Exercise requirements:
Some entries follow. Reproduce exactly the lines starting at the one with "insist; helper threads" and stopping after the one with "[errno], the buffer and the sender. *)".

*** Exercise input Section Begins ***

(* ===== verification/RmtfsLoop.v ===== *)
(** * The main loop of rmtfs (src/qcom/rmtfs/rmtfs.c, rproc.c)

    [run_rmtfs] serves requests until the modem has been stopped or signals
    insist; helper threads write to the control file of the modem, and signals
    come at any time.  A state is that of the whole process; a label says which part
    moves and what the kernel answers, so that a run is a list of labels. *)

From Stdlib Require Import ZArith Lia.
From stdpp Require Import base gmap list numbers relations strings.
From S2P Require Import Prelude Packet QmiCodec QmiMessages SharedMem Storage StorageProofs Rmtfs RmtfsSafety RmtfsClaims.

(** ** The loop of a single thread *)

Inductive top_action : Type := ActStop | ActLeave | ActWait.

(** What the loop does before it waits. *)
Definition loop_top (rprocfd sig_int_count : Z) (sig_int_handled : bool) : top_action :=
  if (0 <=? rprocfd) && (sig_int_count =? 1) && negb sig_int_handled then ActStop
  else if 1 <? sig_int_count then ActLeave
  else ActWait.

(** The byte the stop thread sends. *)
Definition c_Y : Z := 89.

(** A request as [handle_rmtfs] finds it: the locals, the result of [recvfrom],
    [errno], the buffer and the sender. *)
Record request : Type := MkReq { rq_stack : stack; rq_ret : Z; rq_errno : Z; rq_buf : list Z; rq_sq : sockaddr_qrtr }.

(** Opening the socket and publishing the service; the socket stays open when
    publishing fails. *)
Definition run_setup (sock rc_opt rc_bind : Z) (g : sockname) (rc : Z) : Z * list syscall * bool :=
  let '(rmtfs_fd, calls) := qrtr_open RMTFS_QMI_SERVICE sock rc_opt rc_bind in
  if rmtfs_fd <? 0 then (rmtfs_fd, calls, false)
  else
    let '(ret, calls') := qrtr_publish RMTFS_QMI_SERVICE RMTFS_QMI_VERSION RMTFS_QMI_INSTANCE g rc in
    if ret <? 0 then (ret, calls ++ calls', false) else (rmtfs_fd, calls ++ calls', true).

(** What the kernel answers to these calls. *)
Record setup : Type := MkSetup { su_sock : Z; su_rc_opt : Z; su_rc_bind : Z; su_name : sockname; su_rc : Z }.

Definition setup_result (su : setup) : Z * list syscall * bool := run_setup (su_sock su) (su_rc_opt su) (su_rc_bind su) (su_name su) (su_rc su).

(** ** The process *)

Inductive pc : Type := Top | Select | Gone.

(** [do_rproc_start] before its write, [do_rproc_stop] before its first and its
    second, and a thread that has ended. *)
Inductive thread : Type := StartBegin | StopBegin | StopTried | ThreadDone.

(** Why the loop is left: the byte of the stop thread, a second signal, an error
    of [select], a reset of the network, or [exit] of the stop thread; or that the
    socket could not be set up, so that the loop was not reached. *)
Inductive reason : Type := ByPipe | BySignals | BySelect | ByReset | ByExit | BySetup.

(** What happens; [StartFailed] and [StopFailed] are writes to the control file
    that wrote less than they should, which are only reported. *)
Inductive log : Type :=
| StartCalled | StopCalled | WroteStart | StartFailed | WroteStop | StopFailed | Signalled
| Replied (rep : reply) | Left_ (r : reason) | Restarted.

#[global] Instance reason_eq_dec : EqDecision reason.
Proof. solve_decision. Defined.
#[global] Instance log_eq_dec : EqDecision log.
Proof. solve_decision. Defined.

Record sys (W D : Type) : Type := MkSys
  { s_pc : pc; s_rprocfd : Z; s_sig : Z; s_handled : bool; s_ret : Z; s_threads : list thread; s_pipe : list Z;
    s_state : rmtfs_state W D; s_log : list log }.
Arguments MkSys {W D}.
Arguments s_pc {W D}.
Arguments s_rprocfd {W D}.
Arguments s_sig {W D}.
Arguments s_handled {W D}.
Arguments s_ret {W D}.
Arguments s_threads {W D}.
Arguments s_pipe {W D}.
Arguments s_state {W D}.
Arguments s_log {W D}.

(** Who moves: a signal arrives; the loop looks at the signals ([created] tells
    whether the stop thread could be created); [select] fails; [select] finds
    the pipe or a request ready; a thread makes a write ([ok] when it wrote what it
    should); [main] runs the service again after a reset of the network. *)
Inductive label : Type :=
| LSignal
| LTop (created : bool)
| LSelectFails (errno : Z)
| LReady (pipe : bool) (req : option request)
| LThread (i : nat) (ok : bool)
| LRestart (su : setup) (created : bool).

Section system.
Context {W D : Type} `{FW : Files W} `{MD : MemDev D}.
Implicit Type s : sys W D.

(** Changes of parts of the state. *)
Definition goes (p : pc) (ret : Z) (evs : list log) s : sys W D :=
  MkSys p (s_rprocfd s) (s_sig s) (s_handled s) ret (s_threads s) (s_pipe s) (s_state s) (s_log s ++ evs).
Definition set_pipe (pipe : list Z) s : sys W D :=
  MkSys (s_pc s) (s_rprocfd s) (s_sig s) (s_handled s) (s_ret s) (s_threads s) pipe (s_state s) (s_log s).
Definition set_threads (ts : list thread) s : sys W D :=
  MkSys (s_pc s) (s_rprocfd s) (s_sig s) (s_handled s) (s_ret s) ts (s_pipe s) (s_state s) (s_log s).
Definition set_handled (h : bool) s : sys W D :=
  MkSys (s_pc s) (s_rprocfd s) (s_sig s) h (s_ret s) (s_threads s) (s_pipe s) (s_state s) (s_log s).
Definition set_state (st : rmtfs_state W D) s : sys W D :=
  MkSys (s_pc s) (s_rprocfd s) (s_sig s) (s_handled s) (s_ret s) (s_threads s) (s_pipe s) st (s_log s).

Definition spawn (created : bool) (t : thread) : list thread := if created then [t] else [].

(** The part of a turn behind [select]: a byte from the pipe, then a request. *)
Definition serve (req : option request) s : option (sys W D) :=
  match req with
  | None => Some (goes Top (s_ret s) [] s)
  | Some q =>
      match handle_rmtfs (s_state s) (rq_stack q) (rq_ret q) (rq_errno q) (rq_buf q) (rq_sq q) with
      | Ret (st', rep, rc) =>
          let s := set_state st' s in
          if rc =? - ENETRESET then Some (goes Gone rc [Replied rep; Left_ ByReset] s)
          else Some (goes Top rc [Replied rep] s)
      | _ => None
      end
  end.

*** Exercise input Section Ends ***
*** Exercise input Section Begins ***

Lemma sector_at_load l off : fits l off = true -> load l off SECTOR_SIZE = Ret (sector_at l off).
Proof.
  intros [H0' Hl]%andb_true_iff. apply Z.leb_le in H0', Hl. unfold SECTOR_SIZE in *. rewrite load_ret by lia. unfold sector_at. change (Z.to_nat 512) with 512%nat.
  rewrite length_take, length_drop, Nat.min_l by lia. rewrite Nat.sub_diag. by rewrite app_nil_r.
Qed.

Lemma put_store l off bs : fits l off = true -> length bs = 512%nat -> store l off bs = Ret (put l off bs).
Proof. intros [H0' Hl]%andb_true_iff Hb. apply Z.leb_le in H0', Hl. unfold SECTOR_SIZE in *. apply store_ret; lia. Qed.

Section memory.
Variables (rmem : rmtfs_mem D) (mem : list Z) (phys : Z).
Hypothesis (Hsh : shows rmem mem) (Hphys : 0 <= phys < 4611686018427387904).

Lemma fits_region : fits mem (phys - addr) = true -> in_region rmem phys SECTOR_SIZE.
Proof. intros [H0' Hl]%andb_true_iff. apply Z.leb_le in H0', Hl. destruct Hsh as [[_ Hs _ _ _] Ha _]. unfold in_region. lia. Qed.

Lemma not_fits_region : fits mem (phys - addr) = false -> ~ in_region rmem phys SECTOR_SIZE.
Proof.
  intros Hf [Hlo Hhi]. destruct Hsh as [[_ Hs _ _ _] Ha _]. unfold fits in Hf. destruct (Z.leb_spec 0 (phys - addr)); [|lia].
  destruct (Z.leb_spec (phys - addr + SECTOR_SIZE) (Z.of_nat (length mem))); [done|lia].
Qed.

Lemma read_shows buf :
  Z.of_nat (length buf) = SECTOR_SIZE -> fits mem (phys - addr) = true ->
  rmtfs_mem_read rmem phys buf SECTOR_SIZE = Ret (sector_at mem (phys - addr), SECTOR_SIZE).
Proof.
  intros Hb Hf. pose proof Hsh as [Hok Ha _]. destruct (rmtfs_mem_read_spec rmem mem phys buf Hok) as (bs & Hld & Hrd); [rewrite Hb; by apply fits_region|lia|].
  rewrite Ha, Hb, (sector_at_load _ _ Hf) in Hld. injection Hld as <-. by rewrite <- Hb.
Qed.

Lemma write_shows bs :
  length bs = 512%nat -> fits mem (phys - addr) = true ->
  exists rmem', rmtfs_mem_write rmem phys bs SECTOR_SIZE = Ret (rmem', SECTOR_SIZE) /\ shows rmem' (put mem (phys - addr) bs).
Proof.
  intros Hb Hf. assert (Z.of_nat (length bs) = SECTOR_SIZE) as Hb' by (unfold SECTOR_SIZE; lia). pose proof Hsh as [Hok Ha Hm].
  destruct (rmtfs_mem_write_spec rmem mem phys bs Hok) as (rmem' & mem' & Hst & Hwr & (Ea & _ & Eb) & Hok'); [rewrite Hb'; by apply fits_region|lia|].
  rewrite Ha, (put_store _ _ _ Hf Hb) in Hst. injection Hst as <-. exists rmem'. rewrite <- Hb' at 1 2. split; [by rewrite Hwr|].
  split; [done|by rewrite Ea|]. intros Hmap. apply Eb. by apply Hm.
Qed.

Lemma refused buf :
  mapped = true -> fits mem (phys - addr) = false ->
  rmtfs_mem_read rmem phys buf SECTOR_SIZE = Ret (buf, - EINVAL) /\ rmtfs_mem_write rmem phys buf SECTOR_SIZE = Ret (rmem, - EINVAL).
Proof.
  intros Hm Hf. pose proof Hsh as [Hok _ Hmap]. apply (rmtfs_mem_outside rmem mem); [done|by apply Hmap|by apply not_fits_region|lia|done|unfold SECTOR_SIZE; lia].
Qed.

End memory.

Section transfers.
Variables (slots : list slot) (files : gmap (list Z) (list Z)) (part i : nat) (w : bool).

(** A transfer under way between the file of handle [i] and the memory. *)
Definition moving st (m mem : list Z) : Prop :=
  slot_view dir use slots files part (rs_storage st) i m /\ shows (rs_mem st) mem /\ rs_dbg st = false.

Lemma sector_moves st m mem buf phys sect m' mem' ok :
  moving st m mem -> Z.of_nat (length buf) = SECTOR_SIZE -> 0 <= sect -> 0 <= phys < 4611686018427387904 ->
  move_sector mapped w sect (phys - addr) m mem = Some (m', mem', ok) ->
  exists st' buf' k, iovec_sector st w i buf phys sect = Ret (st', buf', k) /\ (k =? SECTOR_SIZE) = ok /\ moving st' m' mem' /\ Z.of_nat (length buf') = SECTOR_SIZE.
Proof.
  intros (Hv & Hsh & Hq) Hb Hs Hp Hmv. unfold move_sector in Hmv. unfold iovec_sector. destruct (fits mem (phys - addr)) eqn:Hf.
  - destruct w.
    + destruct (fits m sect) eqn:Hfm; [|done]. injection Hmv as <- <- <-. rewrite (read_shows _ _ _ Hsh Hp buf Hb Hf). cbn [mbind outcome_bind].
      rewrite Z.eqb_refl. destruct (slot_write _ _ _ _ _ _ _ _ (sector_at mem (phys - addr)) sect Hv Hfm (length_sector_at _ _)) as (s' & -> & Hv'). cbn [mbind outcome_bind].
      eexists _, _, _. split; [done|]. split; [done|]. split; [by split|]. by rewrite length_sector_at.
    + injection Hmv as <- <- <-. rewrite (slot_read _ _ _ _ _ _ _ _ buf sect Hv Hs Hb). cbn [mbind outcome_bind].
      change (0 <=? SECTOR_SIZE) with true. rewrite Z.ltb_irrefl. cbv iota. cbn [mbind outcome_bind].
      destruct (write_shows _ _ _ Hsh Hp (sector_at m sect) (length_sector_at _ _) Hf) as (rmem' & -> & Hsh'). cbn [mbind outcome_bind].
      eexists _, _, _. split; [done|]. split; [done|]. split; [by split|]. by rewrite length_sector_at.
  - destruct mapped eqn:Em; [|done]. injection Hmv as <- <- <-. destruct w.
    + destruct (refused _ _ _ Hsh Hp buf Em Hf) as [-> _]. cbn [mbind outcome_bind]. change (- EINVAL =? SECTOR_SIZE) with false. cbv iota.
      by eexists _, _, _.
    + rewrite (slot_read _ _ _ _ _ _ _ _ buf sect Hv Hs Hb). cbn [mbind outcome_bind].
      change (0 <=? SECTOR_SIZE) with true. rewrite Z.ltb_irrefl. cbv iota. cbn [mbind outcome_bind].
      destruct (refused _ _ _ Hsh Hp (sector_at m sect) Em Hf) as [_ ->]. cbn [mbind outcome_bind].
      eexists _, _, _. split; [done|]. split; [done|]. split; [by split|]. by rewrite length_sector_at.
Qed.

*** Exercise input Section Ends ***

Task response:
    insist; helper threads write to the control file of the modem, and signals
    come at any time.  A state is that of the whole process; a label says which part
    moves and what the kernel answers, so that a run is a list of labels. *)

From Stdlib Require Import ZArith Lia.
From stdpp Require Import base gmap list numbers relations strings.
From S2P Require Import Prelude Packet QmiCodec QmiMessages SharedMem Storage StorageProofs Rmtfs RmtfsSafety RmtfsClaims.

(** ** The loop of a single thread *)

Inductive top_action : Type := ActStop | ActLeave | ActWait.

(** What the loop does before it waits. *)
Definition loop_top (rprocfd sig_int_count : Z) (sig_int_handled : bool) : top_action :=
  if (0 <=? rprocfd) && (sig_int_count =? 1) && negb sig_int_handled then ActStop
  else if 1 <? sig_int_count then ActLeave
  else ActWait.

(** The byte the stop thread sends. *)
Definition c_Y : Z := 89.

(** A request as [handle_rmtfs] finds it: the locals, the result of [recvfrom],
    [errno], the buffer and the sender. *)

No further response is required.